(** The daemon is tried at most three times, and only on.  The result is that
    of the last attempt; every one before it failed to connect or was answered
    502 or 503; a request that may not be repeated is tried once, and one that may
    be is given up early only with another answer. *)
Theorem forward_bounded action r upstream :
  ∃ k, k <= 2 ∧ forward action r upstream = (S k, upstream_result (upstream k)) ∧
    (can_retry action r = false → k = 0) ∧
    (∀ i, i < k → transient (upstream i) = true) ∧
    (k < 2 → can_retry action r = true → transient (upstream k) = false).
Proof.
  destruct (attempts_spec (can_retry action r) upstream maxRetries 0) as (k & Hk & He & Hb & Ha).
  exists k. split_and!; [done|done| |intros i Hi; by apply Hb|intros Hlt Hc; specialize (Ha Hlt); by rewrite Hc in Ha].
  intros Hc. destruct k as [|k]; [done|]. destruct (Hb 0) as [? _]; [lia|]. congruence.
Qed.

(** A created container is the caller's all the way.  What an unprivileged
    user's creation is forwarded as has the name the user gave under the user's
    prefix, and the body that the checks made of it with the labels of the user
    injected last. *)
Theorem forwarded_creation_is_labelled env a id0 r r' d d' :
  authenticate a = Some id0 → IsPrivileged (effective_identity env id0) = false →
  ServeHTTP env a r d = (Forwarded ActionCreateContainer r', d') →
  let id := effective_identity env id0 in
  let r1 := rewrite_urls id r in
  let name := values_get (url_Query (rq_URL r1)) "name" in
  rq_Method r' = rq_Method r ∧ url_Path (rq_URL r') = url_Path (rq_URL r1) ∧
  values_get (url_Query (rq_URL r')) "name" =
    (if name ==s "" then "" else add_prefix (UserContainerPrefix (RealUID id)) name) ∧
  ∃ r2, checkOwnershipPreRequest env id ActionCreateContainer r1 d = (Pass r2, d') ∧
    InjectSystemLabels (rq_Body r2) id = Returns (rq_Body r').
Proof.
  intros Ha Hp H id r1 name. apply ServeHTTP_cases in H as (id1 & Ha' & _ & H); [|done].
  assert (id1 = id0) as -> by congruence. cbv zeta in H. fold id in H, Hp. unfold own_names in H. rewrite Hp in H.
  fold r1 in H. destruct (isHijackRequest r); [by apply serve_hijack_cases in H as (_ & _ & ? & _)|].
  apply serve_request_cases in H as (_ & r2 & Hc & H); [|done].
  destruct (prune_intercepted _ _ _); [done|]. destruct H as (r3 & Hpre & Hf). injection Hf as Hact ->.
  rewrite <- Hact in Hc, Hpre. unfold preprocessRequest in Hpre. cbn [String.eqb] in Hpre.
  replace (ActionCreateContainer ==s ActionCreateContainer) with true in Hpre by done. rewrite Hp in Hpre.
  pose proof Hc as Hparts. apply admitted_parts in Hparts as (r4 & d1 & d2 & _ & _ & Hcr & _ & _ & Hn & -> & _).
  cbn in Hn. injection Hn as ->. replace (ActionCreateContainer ==s ActionCreateContainer) with true in Hcr by done.
  apply check_create_url in Hcr as [Hurl Hm].
  destruct (InjectSystemLabels (rq_Body r2) id) as [b|] eqn:El; [|done]. injection Hpre as <-.
  unfold prefix_query_name. rewrite Hurl. fold name.
  destruct (name ==s "") eqn:En; cbn [orb].
  { cbn [set_body rq_Method rq_URL rq_Body]. rewrite Hurl, Hm. apply String.eqb_eq in En. split_and!; [done|done|exact En|by exists r2]. }
  unfold add_prefix. destruct (HasPrefix name _) eqn:Epre; cbn [set_body set_name set_url rq_Method rq_URL rq_Body].
  { rewrite Hurl, Hm. split_and!; [done|done|done|by exists r2]. }
  rewrite Hm, url_Query_set_query, values_get_set. split_and!; [done|done|done|by exists r2].
Qed.

(** Nobody else sees a pull under way.  From before a pull goes to the daemon,
    an event that has the reference pulled as its name or its id is shown by the
    entry the pull left: to no user but the puller, and in a view without sudo not
    when the puller used sudo; unless a build of the same name has an entry that
    comes first. *)
Theorem pull_window_is_private docker db id r st ev uid sudoCtx :
  let ref := parseImageRefFromURI (RequestURI (rq_URL r)) in
  let name := map_get (ev_Attributes ev) "name" in
  ref ≠ "" → HasPrefix ref sha256_prefix = false → ev_Type ev = "image" →
  pendingBuildTags st !! name = None → completedBuildOwner st !! name = None →
  pendingBuildTags st !! ev_ID ev = None → completedBuildOwner st !! ev_ID ev = None →
  (name = ref ∨ ev_ID ev = ref ∧ pendingPullRefs st !! name = None) →
  eventBelongsToUser (before_forward docker db id ActionPull r st) (Some ev) uid sudoCtx =
    bool_decide (uid = RealUID id) && negb (hidden sudoCtx (if IsSudoCommand id then 1 else 0)).
Proof.
  intros ref name Hne Hsha Ht Hb1 Hc1 Hb2 Hc2 Hname. rewrite event_image by done.
  unfold before_forward, window. replace (ActionPull ==s ActionPull) with true by done. fold ref.
  apply String.eqb_neq in Hne. rewrite Hne. unfold open_window, image_event, window_entry.
  cbn [with_pull pendingBuildTags completedBuildOwner pendingPullRefs completedPullOwner].
  fold name. rewrite Hb1, Hc1, Hb2, Hc2.
  assert (∀ b, Events.when b (None : option pruneOwnerInfo) = None) as Hw by (by intros []). rewrite !Hw.
  assert (∀ (x : pruneOwnerInfo) o, Some x ∪ o = Some x) as Hl by (by intros x []).
  match goal with |- context [match None ∪ (None ∪ ?x) with Some _ => _ | None => _ end] =>
    assert (x = Some (owner_info id)) as -> end.
  { destruct (decide (name = ref)) as [->|Hd].
    - rewrite Hsha, Hne, lookup_insert_eq. cbn [negb andb Events.when]. apply Hl.
    - destruct Hname as [?|[-> Hn]]; [done|]. rewrite lookup_insert_ne, Hn, Hw, Hsha, Hne, lookup_insert_eq by done.
      cbn [negb andb Events.when]. by rewrite Hl. }
  change (None ∪ (None ∪ Some (owner_info id))) with (Some (owner_info id)). cbv iota. unfold entry_verdict.
  cbn [po_ownerUID po_privCtx owner_info].
  destruct (hidden sudoCtx _); cbn [negb]; [by rewrite andb_false_r|]. rewrite andb_true_r, Z.eqb_sym.
  apply bool_eq_iff. by rewrite Z.eqb_eq, bool_decide_eq_true.
Qed.

(** ** Examples *)

Module PipelineDemo.

Definition bob : CallerIdentity := ImageDemo.bob.
(** bob built the image [app] and owns a volume. *)
Definition db : OwnershipDB := (SetVolumeOwner 2 "user-1002-volume-data" bob ImageDemo.db).2.
Definition env : ProxyEnv := PreRequestDemo.env.
Definition arrival (id : CallerIdentity) : Arrival := mkArrival (λ _, true) (Some id) [] (Demo.view "" "").

Definition create (header : list (string * string)) : Request :=
  mkRequest "POST" (mkHttpURL "/v1.41/containers/create" "" "name=web") header
    (Doc (JObj [("Image", JStr "app"); ("HostConfig", JObj [("Binds", JArr [JStr "data:/data"])])])) None [].

Definition sent : Served * OwnershipDB := ServeHTTP env (arrival bob) (create []) db.
Definition sent_request : Request := match sent.1 with Forwarded _ r => r | _ => create [] end.

Example create_is_forwarded :
  RequestURI (rq_URL sent_request) = "/v1.41/containers/create?name=user-1002-web" ∧
  (l ← top_field decode_string_map "Labels" None (match rq_Body sent_request with Doc j => j | _ => JNull end);
   l !! LabelOwnerUID) = Some "1002".
Proof. split; vm_compute; reflexivity. Qed.
Definition handleContainerPrune (id : CallerIdentity) (w : PruneState) : option (json * PruneState) :=
  if IsPrivileged id then None else Some
  match GetContainerIDsByOwner (RealUID id) (ps_db w) with
  | inl _ => (prune_answer "ContainersDeleted" [], w)
  | inr ownedIDs =>
    let forget cid w := forget_container cid (ps_note ("container:" +:+ cid) (mkPruneOwnerInfo (RealUID id) 0) w) in
    let '(deleted, w) := prune_each container_url deleted_code (λ _ _, true) forget ownedIDs w in
    (prune_answer "ContainersDeleted" (JStr <$> deleted.*1), w)
  end.

(** An image of the user or without a record; a database that does not answer
    gives no record. *)
Definition image_prunable (uid : Z) (img : string) (d : OwnershipDB) : bool :=
  match GetImageOwner img d with Some (owner, _, _) => oi_UID owner ==z uid | None => true end.
Definition image_priv (img : string) (d : OwnershipDB) : Z :=
  match GetImageOwner img d with Some (_, _, priv) => priv | None => 0 end.

Definition dangling_ids : option (list string) :=
  match dangling with Some b => unmarshal_body (decode_list (decode_id "Id") "") [] b | None => None end.

Definition prune_images (uid : Z) (ids : list string) (w : PruneState) : list (string * body) * PruneState :=
  let forget img w := ps_exec (DeleteImage img)
    (ps_note ("image:" +:+ img) (mkPruneOwnerInfo uid (image_priv img (ps_db w))) w) in
  prune_each image_url (λ code, (code =? 200)%Z) (image_prunable uid) forget ids w.
(** The networks an inspection shows.  Exactly the networks of the container are
    shown, under their names without the user's prefix; one whose stripped name no
    other network has is shown with its own entry; of two networks whose names meet
    (one of the user, one that bears the name without the prefix) only one is. *)
Theorem inspection_shows_networks netPrefix containerPrefix networks :
  let shown := strip_networks range netPrefix containerPrefix networks in
  (∀ k', is_Some (shown !! k') ↔ ∃ k, is_Some (networks !! k) ∧ strip_key netPrefix k = k') ∧
  (∀ k v, networks !! k = Some v →
     (∀ j, is_Some (networks !! j) → strip_key netPrefix j = strip_key netPrefix k → j = k) →
     shown !! strip_key netPrefix k = Some (stripNetworkEntryDNSPrefix v [netPrefix; containerPrefix]).1) ∧
  (∀ name v w, name ≠ "" → netPrefix ≠ "" → HasPrefix name netPrefix = false → networks = {[netPrefix +:+ name := v; name := w]} →
     size networks = 2 ∧ size shown = 1).
Proof.
  intros shown.
  pose proof (λ k', renamed_entries (strip_key netPrefix) (λ e, (stripNetworkEntryDNSPrefix e [netPrefix; containerPrefix]).1)
    (range networks) ∅ k') as Hm. cbv zeta in Hm.
  change (foldl _ ∅ (range networks)) with shown in Hm.
  assert (∀ k', is_Some (shown !! k') ↔ ∃ k, is_Some (networks !! k) ∧ strip_key netPrefix k = k') as Hkeys.
  { intros k'. destruct (Hm k') as (H1 & H2 & _). split.
    - intros [v' [Hv|([k v] & Hin & Hk & _)]%H1]; [by rewrite lookup_empty in Hv|].
      exists k. apply elem_of_range in Hin. by eauto.
    - intros (k & [v Hv] & Hk). apply (H2 (k, v)); [by apply elem_of_range|done]. }
  split_and!; [exact Hkeys| |].
  - intros k v Hk Huniq. destruct (proj2 (Hkeys (strip_key netPrefix k))) as [v' Hv']; [by eauto|]. rewrite Hv'. f_equal.
    destruct (Hm (strip_key netPrefix k)) as (H1 & _ & _). apply H1 in Hv' as [Hv|([j w] & Hin & Hj & <-)]; [by rewrite lookup_empty in Hv|].
    apply elem_of_range in Hin. simpl in Hj. assert (j = k) as -> by (apply Huniq; eauto). simpl. congruence.
  - intros name v w Hn Hp Hpre ->. assert (netPrefix +:+ name ≠ name) as Hne.
    { intros E. apply (f_equal slen) in E. rewrite slen_app in E. destruct netPrefix; [done|simpl in E; lia]. }
    assert (strip_key netPrefix (netPrefix +:+ name) = name ∧ strip_key netPrefix name = name) as [E1 E2].
    { unfold strip_key. rewrite TrimPrefix_app, (proj2 (String.eqb_neq _ _) Hn). split; [done|]. unfold TrimPrefix. rewrite Hpre.
      by rewrite (proj2 (String.eqb_neq _ _) Hn). }
    split; [rewrite map_size_insert_None; [by rewrite map_size_singleton|by rewrite lookup_singleton_ne]|].
    assert (∀ k', is_Some (shown !! k') ↔ k' = name) as Honly.
    { intros k'. rewrite Hkeys. split.
      - intros (k & Hk & <-). rewrite lookup_insert_is_Some, lookup_singleton_is_Some in Hk.
        by destruct Hk as [<-|[_ <-]].
      - intros ->. exists name. split; [|done]. rewrite lookup_insert_ne, lookup_singleton_eq by done. by eexists. }
    destruct (proj2 (Honly name) eq_refl) as [x Hx]. assert (shown = {[name := x]}) as ->; [|apply map_size_singleton].
    apply map_eq. intros k'. destruct (decide (k' = name)) as [->|Hk]; [by rewrite Hx, lookup_singleton_eq|].
    rewrite lookup_singleton_ne by done. destruct (shown !! k') eqn:E; [|done]. destruct Hk. apply Honly. by eexists.
Qed.
End shown_networks.

(** ** Witnesses *)

Lemma inspection_shows_networks_witness :
  let networks := {["alice_u1001_web" := JObj []; "web" := JNull]} : gmap string json in
  size networks = 2 ∧ size (strip_networks map_to_list "alice_u1001_" "user-1001-" networks) = 1.
Proof.
  apply (inspection_shows_networks map_to_list (λ m, Permutation_refl _) "alice_u1001_" "user-1001-"
    {["alice_u1001_web" := JObj []; "web" := JNull]}) with "web" (JObj []) JNull; first [reflexivity|done].
Defined.

Example stream_demo :
  let line t j := mkStreamLine t (Doc j) in
  streamAndCaptureImageID [line "" (JObj [("status", JStr "Digest: sha256:abc")]); line "" (JObj [("status", JStr "done")])] "pull" = "sha256:abc" ∧
  streamAndCaptureImageID [line "" (JObj [("aux", JObj [("ID", JStr "sha256:def")])])] "build" = "def".
Proof. split; vm_compute; reflexivity. Qed.
(* ===== verification/Response.v ===== *)
(** * Response: what becomes of the daemon's answer

    [postprocessResponse] of [internal/forward/proxy.go] (lines 2568-3864): for each
    action, what is recorded when the daemon has done it, the entries left in the
    event maps, and the answer the client is given.  The request is the one
    [forward] was given and has read to its end: nothing puts its body back.  The
    entries of the event maps are removed some time later by timers, for which see
    Live; the headers are in Headers, the audit trail is in Trail; the log is not modelled. *)

From S2P Require Import Prelude GoStrings GoJson Docker GoUrl OsLookup Identity Routes Policy Tables Database ImageDB.
From S2P Require Import ResourceDB Names Events ImagePerm Quota GoPath Storage Bodies Filter PreRequest Pipeline Prune Streams.

(** The records and the event maps; the maps' own database field is not used. *)
Record Server := mkServer { sv_db : OwnershipDB; sv_maps : EventState }.
Definition event_state (sv : Server) : EventState :=
  let m := sv_maps sv in
  mkEventState (pendingBuildTags m) (completedBuildOwner m) (pendingPullRefs m) (completedPullOwner m)
    (completedPruneOwner m) (Some (sv_db sv)).
Definition note (f : EventState → EventState) (sv : Server) : Server := mkServer (sv_db sv) (f (sv_maps sv)).
(** A statement whose error is ignored, or tells [ok] from [failed]. *)
Definition exec (f : OwnershipDB → error * OwnershipDB) (sv : Server) : Server := mkServer (f (sv_db sv)).2 (sv_maps sv).
Definition exec_if (f : OwnershipDB → error * OwnershipDB) (ok failed : Server → Server) (sv : Server) : Server :=
  let '(err, d) := f (sv_db sv) in
  let sv := mkServer d (sv_maps sv) in
  match err with None => ok sv | Some _ => failed sv end.

Definition with_completed_pull (k : string) (o : pruneOwnerInfo) (st : EventState) : EventState :=
  mkEventState (pendingBuildTags st) (completedBuildOwner st) (pendingPullRefs st)
    (<[k := o]> (completedPullOwner st)) (completedPruneOwner st) (es_db st).
(** An answer of the daemon: its body as text and as JSON, and line by line. *)
Record Reply := mkReply {
  rp_code : Z;
  rp_header : list (string * string);
  rp_text : string;
  rp_body : body;
  rp_lines : list StreamLine;
  (** the body could be read to its end *)
  rp_complete : bool;
}.

Inductive Written :=
  (** the daemon's body as it came *)
  | Copied (code : Z)
  (** another document *)
  | Shown (code : Z) (b : body)
  (** another text *)
  | Edited (code : Z) (text : string)
  (** these lines *)
  | Streamed (code : Z) (lines : list string)
  (** a message of the proxy *)
  | Message (code : Z) (msg : string)
  (** the handler crashes *)
  | Broken.

Definition read_failed : Written := Message 502 "read upstream response failed".
Definition shown_run (code : Z) (x : run body) : Written :=
  match x with Returns b => Shown code b | Panics => Broken end.

Section postprocess.
Context (docker : Docker) (os : OsFiles) (now : Z).
(** How a text reads as JSON, and the order of a loop over a map. *)
Context (parse_json : string → body) (range : gmap string json → list (string * json)).
Implicit Types (id : CallerIdentity) (r : Request) (uri : string) (reply : Reply) (sv : Server).

Definition created (code : Z) : bool := (code =? 201)%Z.
Definition ok_code (code : Z) : bool := (code =? 200)%Z.
Definition gone (code : Z) : bool := (code =? 204)%Z || (code =? 200)%Z.
(** The error an unprivileged user is shown. *)
Definition error_answer id reply : Written :=
  if (400 <=? rp_code reply)%Z && negb (IsPrivileged id)
  then Shown (rp_code reply) (stripInternalPrefixFromErrorMessage docker (rp_body reply) id)
  else Copied (rp_code reply).

(** ** Containers *)

Definition created_ports id (containerID : string) (ports : list PortMapping) : list PortMappingInfo :=
  (λ m, mkPortMappingInfo (HostPort m) (Protocol m) (ContainerPort m) containerID (RealUID id) (RealUsername id))
    <$> ports.

(** The image a creation is recorded with, of what is left of its request. *)
Definition created_image r : string :=
  let imageRef := extractImageRefFromBody (rq_Body r) in
  if imageRef ==s "" then "" else
  let resolved := resolveImageIDByRef docker imageRef in
  if resolved ==s "" then imageRef else resolved.

Definition record_container id r (containerID : string) (sv : Server) : Server :=
  let sv := exec (SetContainerOwner now containerID id (created_image r)) sv in
  if IsPrivileged id then sv else
  match rq_portMappings r with
  | [] => sv
  | ports => exec (AddPortMappings now (created_ports id containerID ports)) sv
  end.

Definition after_create id r reply sv : Written * Server :=
  if negb (rp_complete reply) then (read_failed, sv) else
  let containerID := default "" (unmarshal_body (decode_id "Id") "" (rp_body reply)) in
  (error_answer id reply,
   if created (rp_code reply) && (containerID !=s "") then record_container id r containerID sv else sv).

Definition forget_one (containerID : string) (sv : Server) : Server :=
  exec (ReleasePortMappings containerID) (exec (DeleteContainer containerID) sv).

Definition after_remove_container id uri reply sv : Written * Server :=
  let containerID := ExtractContainerID uri in
  (error_answer id reply, if gone (rp_code reply) && (containerID !=s "") then forget_one containerID sv else sv).

Definition after_inspect id reply sv : Written * Server :=
  if negb (rp_complete reply) then (read_failed, sv) else
  (if ok_code (rp_code reply) && negb (IsPrivileged id) then
     let prefix := UserContainerPrefix (RealUID id) in
     let old := quoted "Name" +:+ ":" +:+ String DQ ("/" +:+ prefix) in
     let text := Replace1 (rp_text reply) old (quoted "Name" +:+ ":" +:+ String DQ "/") in
     match StripContainerInspectNetworkPrefix range (parse_json text) (UserResourcePrefix id) prefix with
     | Some j => Shown (rp_code reply) (Doc j)
     | None => Edited (rp_code reply) text
     end
   else Copied (rp_code reply), sv).

(** ** Images *)

(** The image goes to the user; the reference is recorded even when the owner
    could not be, or only when it could. *)
Definition take_image id (source imageID : string) (sv : Server) : Server :=
  exec (EnsureImageAccess imageID (RealUID id)) (exec (SetImageOwner now imageID id false source) sv).
Definition take_image_then id (source imageID : string) (f : EventState → EventState) (sv : Server) : Server :=
  exec_if (SetImageOwner now imageID id false source)
    (λ sv, note f (exec (EnsureImageAccess imageID (RealUID id)) sv)) (λ sv, sv) sv.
····················
Exercise directions:
Print exactly the lines above, starting at the line that contains "else Copied (rp_code reply), sv)." and ending with the last line of the records, both included.

Result of this exercise:
   else Copied (rp_code reply), sv).

(** ** Images *)

(** The image goes to the user; the reference is recorded even when the owner
    could not be, or only when it could. *)
Definition take_image id (source imageID : string) (sv : Server) : Server :=
  exec (EnsureImageAccess imageID (RealUID id)) (exec (SetImageOwner now imageID id false source) sv).
Definition take_image_then id (source imageID : string) (f : EventState → EventState) (sv : Server) : Server :=
  exec_if (SetImageOwner now imageID id false source)
    (λ sv, note f (exec (EnsureImageAccess imageID (RealUID id)) sv)) (λ sv, sv) sv.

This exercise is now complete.